Localized issues kept UK inflation elevated, but those should fade in time.

A raft of inflation data hit mid-week, and there was good news for Canada and the eurozone: The sharp inflation slowdown continued in March. On Tuesday, Statistics Canada reported the Consumer Price Index (CPI) clocked in at 4.3% y/y, extending the improvement from last June’s 8.1% peak.[i] The eurozone’s final March estimate confirmed the flash reading at 6.9% y/y, continuing the trip down from October’s high of 10.6%.[ii] But one nation’s readings remain stubbornly higher: UK March inflation remains lodged in double digits. Despite expectations of a drop to 9.8% y/y from 10.4%, it fell only half as much, hitting 10.1% in March—and down just one percentage point from October’s 11.1% peak. The path has also been more jagged, with a temporary reacceleration in February. Stubborn inflation has contributed to the UK’s particularly low sentiment.
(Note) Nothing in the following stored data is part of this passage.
Definition validate_and_consume (c : RequestChallenge) (identity : Identity Sk)
    (encoded expected_pin expected_fingerprint : string) : RequestChallenge * BResult unit :=
  if consumed c
  then (c, Err (ErrSignaling "encrypted request nonce has already been consumed"))
  else (mkChallenge (challenge_nonce c) true,
        validate_encrypted_request identity encoded (challenge_nonce c) expected_pin
          expected_fingerprint).
End request.

(** ** State of a negotiation *)

Record Link (W : Type) := mkLink { world_of : W; signaling : WebSocketConnection }.
Record Talk (W P : Type) := mkTalk { link : Link W; peer_of : P }.
Arguments mkLink {W} _ _.
Arguments world_of {W} _.
Arguments signaling {W} _.
Arguments mkTalk {W P} _ _.
Arguments link {W P} _.
Arguments peer_of {W P} _.

(** How a setup ends: the world, the socket once it was opened, the peer if it
    is still held when the function returns an error, and the result. *)
Record Ended (W P A : Type) := mkEnded {
  end_world : W;
  end_signaling : option WebSocketConnection;
  end_peer : option P;
  end_result : BResult A;
}.
Arguments mkEnded {W P A} _ _ _ _.
Arguments end_world {W P A} _.
Arguments end_signaling {W P A} _.
Arguments end_peer {W P A} _.
Arguments end_result {W P A} _.

Record ServerSession (P : Type) := mkServerSession {
  server_runtime : SessionRuntime P;
  server_client_id : string;
}.
Record ClientSession (P : Type) := mkClientSession {
  client_runtime : SessionRuntime P;
  session_client_id : string;
  session_target : string;
}.
Arguments mkServerSession {P} _ _.
Arguments server_runtime {P} _.
Arguments server_client_id {P} _.
Arguments mkClientSession {P} _ _ _.
Arguments client_runtime {P} _.
Arguments session_client_id {P} _.
Arguments session_target {P} _.

Section setup.
Context {Sk Pk : Type} `{Rsa Sk Pk} `{Sha2} `{Subtle} `{Base64} `{RustFmt}.
Context `{SerdeJson SessionRequestEnvelope} `{SerdeJson WireMessage}.
Context {W P : Type} `{Dialer W} `{Ambient W} `{Peering W P} `{World P} `{ControlCodec}.

Definition on_env {A} (f : W -> W * A) : SM (Link W) BlnkError A :=
  fun l => let '(w, a) := f (world_of l) in (mkLink w (signaling l), Ok a).
Definition send_message (m : SignalingMessage) : SM (Link W) BlnkError unit :=
  fun l => let '(c, r) := conn_send m (signaling l) in (mkLink (world_of l) c, r).
Definition recv_with_timeout (timeout : Z) : SM (Link W) BlnkError SignalingMessage :=
  fun l =>
  let '(w, late) := elapses timeout (world_of l) in
  if late
  then (mkLink w (signaling l),
        Err (ErrSignaling "timed out waiting for the expected signaling message"))
  else
    let '(c, r) := conn_recv (signaling l) in
    (mkLink w c,
     match r with
     | Ok (Some message) => Ok message
     | Ok None => Err (ErrSignaling "signaling connection closed before the expected message")
     | Err error => Err error
     end).
(** [let _ = signaling.close().await]. *)
Definition close_signaling (l : Link W) : Link W :=
  mkLink (world_of l) (conn_close (signaling l)).1.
But there, too, improvement is on the horizon, which should help propel stocks up the wall of worry.

The UK’s inflation divergence stems largely from the country’s energy policy. In Canada and the US, energy prices are market-set, leading to rapid improvement on the consumer front as wholesale fuel and power prices fell. Several European nations subsidized energy at the provider level, keeping the full cost increases from filtering through to consumer prices. The UK did that too, to an extent, but it has also capped household energy prices since 2019.
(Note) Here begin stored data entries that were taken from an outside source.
(* ===== verification/Dispatch.v ===== *)
(** * Serving and using an authenticated session

    The second half of [src/src/signaling/orchestration.rs]: the dispatcher that
    serves shell and file streams of a session one at a time, and the client side
    of both. The state is the session's runtime, the machine it runs on and the
    telemetry collector; a result is a value, a panic, or [Starved] when the fuel
    of a receive loop ran out. *)
From S2P Require Import Prelude Errors Telemetry External Paths Swsp Streams Session Peer Wire Shell.
From S2P Require Import FileTransfer FileService Runtime.

(** ** The machine *)

(** What the process does on its machine, besides the calls of [FileSys]. A
    child process may change the machine; [run_child] gives how it started, what
    its pipes delivered and how it ended; [file_timer] tells when the timeout of a
    file operation comes first. *)
Class Machine (M : Type) := {
  machine_files :: FileSys M;
  run_child : string -> ShellCommand -> M ->
    M * (Result IoError unit * list (Pipe * Result IoError (list byte)) * ChildEnd);
  process_id : M -> Z;
  next_temp : M -> M * Z;
  file_timer : M -> option nat;
  span_reading : M -> M * Reading;
  span_clock : M -> M * Z;
  print : list byte -> M -> M * Result IoError unit;
  read_local : string -> M -> M * Result IoError (list byte);
  create_local_dirs : string -> M -> M * Result IoError unit;
  write_local : string -> list byte -> M -> M * Result IoError unit;
}.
That cap initially reset semiannually—every April and October—and it quickly became a price target. Accordingly, household energy costs have jumped in big stairstep increments every six months, and providers haven’t yet passed reduced wholesale costs to consumers. Further complicating matters, the government is paying the difference between its own price ceiling and the energy regulator’s cap, so households won’t start seeing a decline until the regulatory cap—currently at an average annual cost of £3,280—falls below the government’s £2,500 average annual cost ceiling … or until the government’s assistance expires in April 2024, whichever comes first.
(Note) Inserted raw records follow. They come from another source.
Lemma serve_fin fuel root h id rest e :
  id <> 0 -> inbox (world (rt h)) = mkFrame id FIN [] :: rest ->
  active (registry (session (rt h))) !! id = Some e ->
  serve_loop (S fuel) [] root h
  = serve_loop fuel [] root (seated (left h [mkFrame id FIN []] rest) (close_stream (session (rt h)) id).1).
Proof.
  intros Hid Hin He. eapply serve_next; [done|]. unfold serve_frame. cbn [stream_id flags].
  rewrite (proj2 (Z.eqb_neq id 0)) by done. change (is_fin FIN) with true. cbv iota.
  unfold stream_kind, stream_entry, registry_get. cbn [rt left with_world session set_world].
  rewrite He. cbn. unfold bindH, on_rt, rt_close_stream, on_session, close_stream. cbn.
  unfold close. by rewrite He.
Qed.

(** Closing a ready session over a queue: one FIN on the control stream. *)
Lemma close_ready h :
  rt_state (rt h) = Ready ->
  on_rt rt_close h = (seated (push h [mkFrame CONTROL_STREAM_ID FIN []])
                        (session_close (session (rt h))), Done (Ok tt)).
Proof.
  intros Hr. unfold on_rt, rt_close. rewrite Hr. cbn [negb bool_decide]. unfold on_world.
  rewrite send_fits by apply empty_fits. done.
Qed.

(** What the client sends for a request, the end of the session included, and
    what the device sends back. *)
Definition asked (id : Z) (f : Frame) (body : list Frame) : list Frame :=
  f :: body ++ [mkFrame id FIN []; mkFrame CONTROL_STREAM_ID FIN []].
Definition answered (out : list Frame) : list Frame := out ++ [mkFrame CONTROL_STREAM_ID FIN []].
(** The order in which each side does so: the client sends its whole request
    before it waits for the answer, takes the answer and then closes; the device
    takes the request before it answers, and closes after the client. *)
Definition client_steps (id : Z) (f : Frame) (body out : list Frame) : list Event :=
  (Sent <$> f :: body) ++ (Got <$> out)
  ++ [Sent (mkFrame id FIN []); Sent (mkFrame CONTROL_STREAM_ID FIN [])].
Definition device_steps (id : Z) (f : Frame) (body out : list Frame) : list Event :=
  (Got <$> f :: body) ++ (Sent <$> out)
  ++ [Got (mkFrame id FIN []); Got (mkFrame CONTROL_STREAM_ID FIN []);
      Sent (mkFrame CONTROL_STREAM_ID FIN [])].

Lemma joint_steps id f body out :
  joint (client_steps id f body out) (device_steps id f body out) [] [].
Proof.
  unfold client_steps, device_steps. apply joint_client_sends_all.
  rewrite <- (app_nil_r ([] ++ f :: body)). apply joint_device_gets_all, joint_device_sends_all.
  rewrite <- (app_nil_r ([] ++ out)). apply joint_client_gets_all.
  apply joint_client_sends, joint_client_sends. cbn [app].
  apply joint_device_gets, joint_device_gets, joint_device_sends, joint_end.
Qed.

Lemma omap_sent (l : list Frame) : omap sent_frame (Sent <$> l) = l.
Proof. induction l as [|f l IH]; [done|]. cbn. by rewrite IH. Qed.
Lemma omap_got (l : list Frame) : omap sent_frame (Got <$> l) = [].
Proof. by induction l. Qed.
Lemma sent_client_steps id f body out : omap sent_frame (client_steps id f body out) = asked id f body.
Proof. unfold client_steps. by rewrite !omap_app, omap_sent, omap_got. Qed.
Lemma sent_device_steps id f body out : omap sent_frame (device_steps id f body out) = answered out.
Proof. unfold device_steps. by rewrite !omap_app, omap_sent, omap_got. Qed.

(** The device's file service gives [response] for the request, and the machine
    is then [m']. *)
Definition service_gives (m : M) (root : string) (id : Z) (request : FileTransferRequest)
    (frames : list Frame) (fuel : nat) (m' : M) (response : FileTransferResponse) : Prop :=
  exists config body, @file_config_new (view m) root = Ok config /\
    body_for id request (max_file_size config) frames body fuel /\
    execute (file_timer (next_temp m).1) config request body [] (process_id (next_temp m).1)
      (next_temp m).2 (next_temp m).1 = (m', Some (Ok response)).

(** The end of the stream and of the session, once the request was served. *)
Lemma serving_ends fuel root h h1 id e :
  id <> 0 ->
  serve_loop (S (S (S fuel))) [] root h = serve_loop (S (S fuel)) [] root h1 ->
  inbox (world (rt h1)) = [mkFrame id FIN []; mkFrame CONTROL_STREAM_ID FIN []] ->
  rt_state (rt h1) = Ready -> active (registry (session (rt h1))) !! id = Some e ->
  exists h', serve_session_collected (S (S (S fuel))) [] root h = (h', Done (Ok tt)) /\
    trace (world (rt h')) = trace (world (rt h1)) ++
      [Got (mkFrame id FIN []); Got (mkFrame CONTROL_STREAM_ID FIN []);
       Sent (mkFrame CONTROL_STREAM_ID FIN [])] /\
    machine h' = machine h1 /\ rt_state (rt h') = Closed.
Proof.
  intros Hid Hserve Hin Hs He.
  unfold serve_session_collected. unfold bindH at 1, tryH at 1. rewrite Hserve. clear Hserve.
  erewrite (serve_fin (S fuel) root h1 id); [|done|exact Hin|exact He].
  erewrite serve_stop; [|reflexivity|done|done].
  unfold bindH, tryH. rewrite close_ready.
  - eexists. split; [reflexivity|]. cbn. by rewrite <- !app_assoc.
  - cbn. unfold rt_state, close_stream. cbn. unfold close. rewrite He. exact Hs.
Qed.

(** A free identifier is accepted. *)
Lemma accept_free (s0 : Session.Session) id kind :
  id <> 0 -> state s0 = Ready -> registry_contains (registry s0) id = false ->
  exists s, accept_stream s0 id kind "/" = (s, Ok (mkEntry id kind "/")) /\ state s = Ready /\
    active (registry s) !! id = Some (mkEntry id kind "/").
Proof.
  intros Hid Hr Hfree. unfold accept_stream, accept. rewrite bool_decide_eq_true_2 by done. cbn.
  rewrite (proj2 (Z.eqb_neq id 0)) by done. cbn. rewrite Hfree.
  eexists. split; [reflexivity|]. split; [exact Hr|]. apply lookup_insert_eq.
Qed.

Lemma device_serves fuel root h id request f frames m' response out :
  id <> 0 -> rt_state (rt h) = Ready -> registry_contains (registry (session (rt h))) id = false ->
  opens_file id request f -> inbox (world (rt h)) = asked id f frames ->
  service_gives (span_reading (machine h)).1 root id request frames (S (S fuel)) m' response ->
  encode_response_frames id response = Ok out -> Forall frame_fits out ->
  exists h', serve_session_collected (S (S (S fuel))) [] root h = (h', Done (Ok tt)) /\
    trace (world (rt h')) = trace (world (rt h)) ++ device_steps id f frames out /\
    machine h' = (span_clock m').1 /\ rt_state (rt h') = Closed.
Proof.
  intros Hid Hr Hfree Hf Hin (config & body & Hc & Hb & He) Ho Hfit.
  destruct (accept_free (session (rt h)) id File Hid Hr Hfree) as (s & Ha & Hs & He').
  pose proof (dispatch_file_served (S (S fuel)) id request root frames body
    [mkFrame id FIN []; mkFrame CONTROL_STREAM_ID FIN []]
    (on_m (left h [f] (frames ++ [mkFrame id FIN []; mkFrame CONTROL_STREAM_ID FIN []]))
       (span_reading (machine h)).1) s _ config m' response out Hid Ha Hc Hb eq_refl He Ho Hfit) as Hd.
  destruct (serve_request _ _ _ _ _ _ _ _ Hid Hf Hin Hd) as [c Hserve]. clear Hd.
  destruct (serving_ends fuel root h _ id _ Hid Hserve eq_refl Hs He') as (h' & Hrun & Hsent & Hm & Hcl).
  exists h'. rewrite Hsent, Hm. unfold device_steps. cbn. by rewrite <- !app_assoc.
Qed.

(** ** The client *)

(** The client's work and then [close]; the work's error wins. *)
Definition closed_after {A} (work : HM (P := Queue) (M := M) A) : HM (P := Queue) (M := M) A :=
  bindH (tryH work) (fun result =>
  bindH (tryH (on_rt rt_close)) (fun close_result =>
  liftH match result, close_result with
        | Err error, _ => Err error
        | Ok _, Err error => Err error
        | Ok a, Ok _ => Ok a
        end)).
Definition copy_session (fuel : nat) (source destination : string) (overwrite : bool)
    : HM (P := Queue) (M := M) unit :=
  closed_after (run_file_client_collected fuel source destination overwrite).

Lemma file_stream_opened h s e :
  registry_wf (registry (session (rt h))) -> open_stream (session (rt h)) File "/" = (s, Ok e) ->
  on_rt (open_file_stream "/") h = (seated h s, Done (Ok e)) /\
  forall h', session (rt h') = s -> file_stream_open h' (entry_id e).
Proof.
  intros Hwf Ho. split.
  { unfold on_rt, open_file_stream, rt_open_stream, on_session. by rewrite Ho. }
  intros h' Hs. unfold open_stream in Ho. case_match eqn:Hr; [done|].
  apply negb_false_iff, bool_decide_eq_true in Hr.
  destruct (open _ _ _) as [r [e'|]] eqn:E; [|done]. injection Ho as <- ->.
  apply open_Ok in E as (_ & Hv & He & Ha & _); [|done].
  split; [unfold valid_id in Hv; lia|]. unfold ensure_file_stream, ensure_stream, rt_state, stream_entry, registry_get.
  rewrite Hs. cbn. rewrite bool_decide_eq_true_2 by done. cbn [negb].
  rewrite Ha, lookup_insert_eq, He. cbn. by rewrite bool_decide_eq_true_2.
Qed.

Lemma send_request h id request f :
  file_stream_open h id -> encode_request_frame id request = Ok f -> frame_fits f ->
  on_rt (send_file_request id request) h = (push h [f], Done (Ok tt)).
Proof.
  intros [_ Ho] Hf Hfit. unfold on_rt, send_file_request, bindS, send_built, liftS. rewrite Ho, Hf.
  unfold bindS, on_world. by rewrite send_fits.
Qed.

Lemma close_file h id :
  file_stream_open h id ->
  exists e s, state s = Ready /\
    on_rt (close_file_stream id) h = (seated (push h [mkFrame id FIN []]) s, Done (Ok e)).
Proof.
  intros [_ Ho]. assert (Ho' := Ho). unfold ensure_file_stream, ensure_stream in Ho'.
  case_match eqn:Hr; [done|]. apply negb_false_iff, bool_decide_eq_true in Hr.
  destruct (stream_entry (session (rt h)) id) as [e|] eqn:He; [|done].
  unfold stream_entry, registry_get in He.
  unfold on_rt, close_file_stream, bindS, on_world, on_session, close_stream, close. rewrite Ho.
  rewrite send_fits by apply empty_fits. cbn. rewrite He. eexists e, _. split; [|reflexivity]. exact Hr.
Qed.

(** After the copy's own frames, the stream and the session are closed. *)
Lemma client_closes {A} h id (k : HM A) a :
  file_stream_open h id -> (forall h', k h' = (h', Done (Ok a))) ->
  exists h', bindH (on_rt (close_file_stream id)) (fun _ => k) h = (h', Done (Ok a)) /\
    rt_state (rt h') = Ready /\ machine h' = machine h /\ inbox (world (rt h')) = inbox (world (rt h)) /\
    trace (world (rt h')) = trace (world (rt h)) ++ [Sent (mkFrame id FIN [])].
Proof.
  intros Ho Hk. destruct (close_file h id Ho) as (e & s & Hs & Hc).
  unfold bindH. rewrite Hc, Hk. by eexists.
Qed.

Lemma println_done s h m :
  print (as_bytes s ++ [x0a]) (machine h) = (m, Ok tt) -> println s h = (on_m h m, Done (Ok tt)).
Proof. intros Hp. unfold println. by rewrite Hp. Qed.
The other item boosting UK inflation—and the one stealing most headlines Wednesday—is food. Foodflation hit 19.6% y/y in March, the highest rate since data begin in 1989.[iii] That contrasts not only with the US, eurozone and Canada, where food price increases have started slowing, but also with global food commodity price indexes. Inevitably, headlines have pinned this on Brexit—arguing it limits import supply and raising shipping costs—and “greedflation,” which is a nasty-sounding term for the very normal practice of raising consumer prices, as and when demand allows, to preserve profit margins as costs rise. But in reality, the causes are more bland. One, UK supermarkets tend to lock in prices on long-term contracts. Hence, they are presently paying suppliers and farmers based on higher food commodity prices several months back. As those contracts reset at lower prices, it should translate to cheaper meat, egg, dairy, grain and sugar prices (and lower prices of all the processed foods containing those inputs). Two, there are some localized supply issues, including an avian flu outbreak that affected egg supply and bad regional weather affecting produce and sugar beet harvests. Three, industrial action has hampered transit of not just food, but packaging materials—another supply headache (not that we are passing any judgment on the strikes themselves).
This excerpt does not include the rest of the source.